[Gluster-devel] Problems with ec/nfs.t in regression tests

Fri Feb 13 04:32:10 UTC 2015

On 02/13/2015 12:07 AM, Niels de Vos wrote:
> On Thu, Feb 12, 2015 at 11:39:51PM +0530, Pranith Kumar Karampuri wrote:
>> On 02/12/2015 11:34 PM, Pranith Kumar Karampuri wrote:
>>> On 02/12/2015 08:15 PM, Xavier Hernandez wrote:
>>>> I've made some more investigation and the problem seems worse.
>>>>
>>>> It seems that NFS sends a huge amount of requests without waiting for
>>>> answers (I've had more than 1400 requests ongoing). Probably there will
>>>> be many factors that can influence on the load that this causes, and one
>>>> of them could be ec, but it's not related exclusively to ec. I've
>>>> repeated the test using a replica 3 and a replica 2 volumes and the
>>>> problem still happens.
>>>>
>>>> The test basically writes a file to an NFS mount using 'dd'. The file
>>>> has a size of 1GB. With a smaller file, the test passes successfully.
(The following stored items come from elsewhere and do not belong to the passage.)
(** X10. Discovery never returns a procedure: whenever [discover_sops]
    returns, it returns the empty list. A manifest for which every step
    of the loop body succeeds (it reads, parses and validates, its
    resources are found, the search for a companion module and the
    resolution of its directory return) makes the call of the constructor
    raise [TypeError], which neither handler catches and which ends
    discovery. *)
Theorem discover_sops_returns_nothing :
  (forall (w : World) (validate : bool) (directories : list Path)
          (sops : list SOP.t),
     discover_sops w directories validate = Return sops -> sops = [])
  /\ (forall (w : World) (validate : bool) (directories : list Path)
             (sop_file : Path) (sops : list SOP.t)
             (name : PyValue) (metadata : SOPMetadata.t) (instructions : string)
             (resources : list SOPResource.t) (has_toolset : bool)
             (path : Path),
        encountered w validate directories sop_file sops ->
        read_manifest w validate sop_file
        = Return (Some (name, metadata, instructions)) ->
        _discover_resources w (PurePath.parent sop_file) = Return resources ->
        _check_toolset w (PurePath.parent sop_file) name = Return has_toolset ->
        resolve w (PurePath.parent sop_file) = Return path ->
        discover_sops w directories validate
        = Raise (SOP.unexpected_keyword "has_toolset")).
Proof.
  split.
  - apply discover_sops_no_procedure.
  - intros w validate directories sop_file sops name metadata instructions
      resources has_toolset path Henc Hmanifest Hres Htool Hpath.
    apply (encountered_raise w validate directories sop_file sops); [done|].
    unfold discover_one, load_sop_file. rewrite Hmanifest. cbn [bind].
    rewrite Hres. cbn [bind]. rewrite Htool. cbn [bind]. rewrite Hpath.
    cbn [bind]. by rewrite SOP_init_has_toolset.
Qed.

Lemma MissingName_encountered :
  encountered MissingName.w false [MissingName.tmp_path] MissingName.sop_md [].
Proof.
  exists [], [], MissingName.tmp_path, MissingName.tmp_path,
    MissingName.tmp_path, [], [], [], None.
  repeat split; vm_compute; reflexivity.
Qed.

Lemma discover_sops_returns_nothing_witness :
  (discover_sops MissingName.w [MissingName.tmp_path] true = Return []
   /\ ([] : list SOP.t) = [])
  /\ discover_sops MissingName.w [MissingName.tmp_path] false
     = Raise (SOP.unexpected_keyword "has_toolset").
Proof.
  split.
  - split; [vm_compute; reflexivity|].
    apply (proj1 discover_sops_returns_nothing MissingName.w true
             [MissingName.tmp_path] []).
    vm_compute. reflexivity.
  - exact (proj2 discover_sops_returns_nothing MissingName.w false
             [MissingName.tmp_path] MissingName.sop_md []
             (VStr "test-sop")
             (SOPMetadata.mk (VStr "test-sop") (VStr "Missing name field") [])
             "Content." [] false MissingName.sop_dir
             MissingName_encountered eq_refl eq_refl eq_refl eq_refl).
Defined.


Lemma relative_to_below (p other rel : Path) :
  PurePath.relative_to p other = Return rel ->
  absolute p = absolute other
  /\ parts p = parts other ++ parts rel /\ rel = mkPath false (parts rel).
Proof.
  unfold PurePath.relative_to. case_bool_decide as Ha; [|done].
  destruct (PurePath.strip_prefix (parts other) (parts p)) as [rest|] eqn:Hp;
    [|done].
  intros [= <-]. apply strip_prefix_spec in Hp. done.
Qed.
>>> Using NFS client and gluster NFS server on same machine with BIG file dd
>>> operations is known to cause hangs. anon-fd-quota.t used to give similar
>>> problems so we changed the test to not involve NFS mounts.
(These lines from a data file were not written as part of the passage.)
(** X5. The command is layered field by field: the project settings file
    wins when it has an [openCommand], the global settings file when only
    it has one, and the environment when neither file has one. *)
Theorem loadSettings_command_layers h cwd rawG topG ownG rawP topP ownP st :
  fs h (path_join h [agentDir h; "settings.json"]) = Content rawG →
  JSON_parse h rawG = Some (VObj topG) →
  Js.lookupField "openSessionFiles" topG = VObj ownG →
  NoDup ownG.*1 →
  fs h (path_join h [cwd; ".pi"; "settings.json"]) = Content rawP →
  JSON_parse h rawP = Some (VObj topP) →
  Js.lookupField "openSessionFiles" topP = VObj ownP →
  NoDup ownP.*1 →
  loadSettings h cwd = Ok st →
  Js.lookupField "openCommand" st
  = if Js.hasField "openCommand" ownP then Js.lookupField "openCommand" ownP
    else if Js.hasField "openCommand" ownG then Js.lookupField "openCommand" ownG
    else envField h "PI_OPEN_FILE_COMMAND".
Proof.
  intros HfG HpG HoG HnG HfP HpP HoP HnP Hload.
  apply loadSettings_returned_fields in Hload as [-> _].
  unfold settingsPaths. cbn [fold_left].
  rewrite (mergeSettingsFile_object _ _ _ _ _ _ HfG HpG HoG).
  rewrite (mergeSettingsFile_object _ _ _ _ _ _ HfP HpP HoP).
  rewrite !lookupField_spread_obj by done.
  by destruct (envLayer_lookup h) as [-> _].
Qed.

Lemma loadSettings_layers_example :
  env layeredFiles "PI_OPEN_FILE_COMMAND" = Some "nano {file}" ∧
  loadSettings layeredFiles "/w"
    = Ok [("openCommand", VStr "vim {file}"); ("shortcut", VStr "alt+p");
          ("openMode", VStr "background")] ∧
  Js.lookupField "openCommand"
    [("openCommand", VStr "vim {file}"); ("shortcut", VStr "alt+p");
     ("openMode", VStr "background")]
  = VStr "vim {file}".
Proof.
  split; [reflexivity|]. split; [reflexivity|].
  apply (loadSettings_command_layers layeredFiles "/w"
           (Str.dq "{`openSessionFiles`:{`openCommand`:`vim {file}`,`shortcut`:`Alt+P`}}")
           [("openSessionFiles",
             VObj [("openCommand", VStr "vim {file}"); ("shortcut", VStr "Alt+P")])]
           [("openCommand", VStr "vim {file}"); ("shortcut", VStr "Alt+P")]
           (Str.dq "{`openSessionFiles`:{`openMode`:`background`}}")
           [("openSessionFiles", VObj [("openMode", VStr "background")])]
           [("openMode", VStr "background")]).
  - reflexivity.
  - reflexivity.
  - reflexivity.
  - compute_done.
  - reflexivity.
  - reflexivity.
  - reflexivity.
  - compute_done.
  - reflexivity.
Defined.

(** ** Strings: scanning and replacing *)

Section Scanning.
Implicit Types (s x y z pat repl before : string) (a c : ascii).

Lemma append_cons c x y : String c x +:+ y = String c (x +:+ y).
Proof. reflexivity. Qed.

Lemma append_empty_r s : s +:+ "" = s.
Proof. induction s as [|c r IH]; [done|]. by rewrite append_cons, IH. Qed.

Lemma append_assoc' x y z : (x +:+ y) +:+ z = x +:+ (y +:+ z).
Proof. induction x as [|c r IH]; [done|]. by rewrite !append_cons, IH. Qed.

Lemma append_inj_r x y c : x +:+ String c "" = y +:+ String c "" → x = y.
Proof.
  revert y. induction x as [|a x IH]; intros [|b y];
    rewrite ?append_cons; try done.
  - intros [= _ H]. by destruct y.
  - intros [= _ H]. by destruct x.
  - intros [= -> H]. f_equal. by apply IH.
Qed.

(** A pattern does not occur in a text in which its first character does
    not occur. *)
Lemma includes_first_char s a pat :
  Str.includes s (String a "") = false → Str.includes s (String a pat) = false.
Proof.
  induction s as [|c r IH]; simpl; [done|].
  rewrite andb_true_r. intros [Hc Hr]%orb_false_iff.
  rewrite Hc. simpl. by apply IH.
Qed.

Lemma includes_app_char x y a :
  Str.includes (x +:+ y) (String a "")
  = Str.includes x (String a "") || Str.includes y (String a "").
Proof.
  induction x as [|c r IH]; [done|].
  rewrite append_cons. cbn [Str.includes]. rewrite IH.
  cbn [Str.startsWith]. by rewrite orb_assoc.
Qed.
>> I don't re-collect the exact scenario. Avati found the deadlock of memory
>> allocation, when I just joined gluster, in 2010. Raghavendra Bhat raised
>> this bug then. CCed him to the thread as well if he knows the exact
>> scenario.
> This is a well know issue. When a system is under memory pressure, it
> will try to flush dirty pages from the VFS. The NFS-client will send the
> dirty pages over the network to the NFS-server. Unfortunately, the
> NFS-server needs to allocate memory for the handling or the WRITE
> procedures. This causes a loop and will most often get the system into a
> hang situation.
Yes. This was it :-). Seems like Xavi and Shyam found the reason for the 
failure though, which is not this.

Pranith
>
> Mounting with "-o sync", or flushing outstanding I/O from the client
> side should normally be sufficient to prevent these issues.
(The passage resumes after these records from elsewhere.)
(** X6: with both files readable and nothing failing, [CompareFileChecksum]
    answers true exactly when the digests of the two contents agree, MD5
    for the type [md5] and SHA256 for every other type, and on a mismatch
    the reason shows both digests; it changes neither files nor ledger. *)
Theorem CompareFileChecksum_decides orig copy t w a b :
  NoExt env → NoFail env →
  fs w !! orig = Some a → fs w !! copy = Some b →
  kind a ≠ Directory → kind b ≠ Directory →
  let digest := if String.eqb t ChecksumMD5 then MD5 else SHA256 in
  let name := if String.eqb t ChecksumMD5 then "MD5" else "SHA256" in
  ∃ ok reason w',
    CompareFileChecksum env SHA256 MD5 orig copy t w = Done (ok, reason) w'
    ∧ (ok = true ↔ digest (content a) = digest (content b))
    ∧ (ok = true → reason = "")
    ∧ (ok = false → reason = name +:+ " mismatch: " +:+ digest (content a)
                               +:+ " != " +:+ digest (content b))
    ∧ fs w' = fs w ∧ db w' = db w.
Proof.
  intros HN HF Ha Hb Hka Hkb digest name.
  destruct (Compare_quiet orig copy t w _ a b HN HF Ha Hb Hka Hkb eq_refl)
    as (w' & E & ? & ? & _).
  fold digest name in E.
  destruct (String.eqb_spec (digest (content a)) (digest (content b))) as [Heq|Hne].
  - exists true, "", w'. split_and!; done.
  - eexists false, _, w'. split; [exact E|]. split_and!; try done.
Qed.

(** X7: when the original is not there, the comparison answers false with
    the open error as the reason. *)
Theorem CompareFileChecksum_missing_original orig copy t w :
  NoExt env → NoFail env → fs w !! orig = None →
  ∃ w', CompareFileChecksum env SHA256 MD5 orig copy t w
        = Done (false, "error hashing original: open " +:+ orig
                         +:+ ": no such file or directory") w'
    ∧ fs w' = fs w.
Proof.
  intros HN HF Ha.
  destruct (Compare_missing orig copy t w _ HN HF Ha eq_refl) as (w' & E & ? & _).
  by exists w'.
Qed.

(** X8: a copy made by [CopyFile] passes [CompareFileChecksum] against its
    source, whatever the checksum type, unless the copy was garbled. *)
Theorem CopyFile_then_Compare src dst t w f :
  NoExt env → NoFail env → NoGarble env → src ≠ dst →
  fs w !! src = Some f → kind f ≠ Directory → open_err (fs w !! dst) = None →
  ∃ w1 w2, CopyFile env src dst w = Done None w1
    ∧ CompareFileChecksum env SHA256 MD5 src dst t w1 = Done (true, "") w2
    ∧ fs w2 = fs w1.
Proof.
  intros HN HF HG Hne Hs Hk Hd.
  destruct (CopyFile_quiet src dst w _ f HN HF Hne Hs Hk Hd eq_refl)
    as (w1 & c & E & Hc & Hkc & _ & _ & _ & Hcc & Hq & _).
  assert (Hs1 : fs w1 !! src = Some f) by (by rewrite Hq).
  assert (Hkc' : kind c ≠ Directory) by (by rewrite Hkc).
  destruct (Compare_quiet src dst t w1 _ f c HN HF Hs1 Hc Hk Hkc' eq_refl)
    as (w2 & E2 & ? & _).
  exists w1, w2. split; [done|]. split; [|done].
  rewrite E2, (Hcc HG). cbv zeta. by rewrite String.eqb_refl.
Qed.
Nice, didn't know about this.

Pranith
>
> Niels
>
>> Pranith
>>> Pranith
>>>> One important thing to note is that I'm not using powerful servers (a
>>>> dual core Intel Atom), but this problem shouldn't happen anyway. It can
>>>> even happen on more powerful servers if they are busy doing other things
>>>> (maybe this is what's happening on jenkins' slaves).
>>>>
>>>> I think that this causes some NFS requests to timeout. This can be seen
>>>> in /var/log/messages (there are many of these messages):
>>>>
>>>> Feb 12 15:18:45 celler01 kernel: nfs: server gf01.datalab.es not
>>>> responding, timed out
>>>>
>>>> nfs log also has many errors:
>>>>
>>>> [2015-02-12 14:18:45.132905] E [rpcsvc.c:1257:rpcsvc_submit_generic]
>>>> 0-rpc-service: failed to submit message (XID: 0x7be78dbe, Program: NFS3,
>>>> ProgVers: 3, Proc: 7) to rpc
>>>> -transport (socket.nfs-server)
>>>> [2015-02-12 14:18:45.133009] E [nfs3.c:565:nfs3svc_submit_reply]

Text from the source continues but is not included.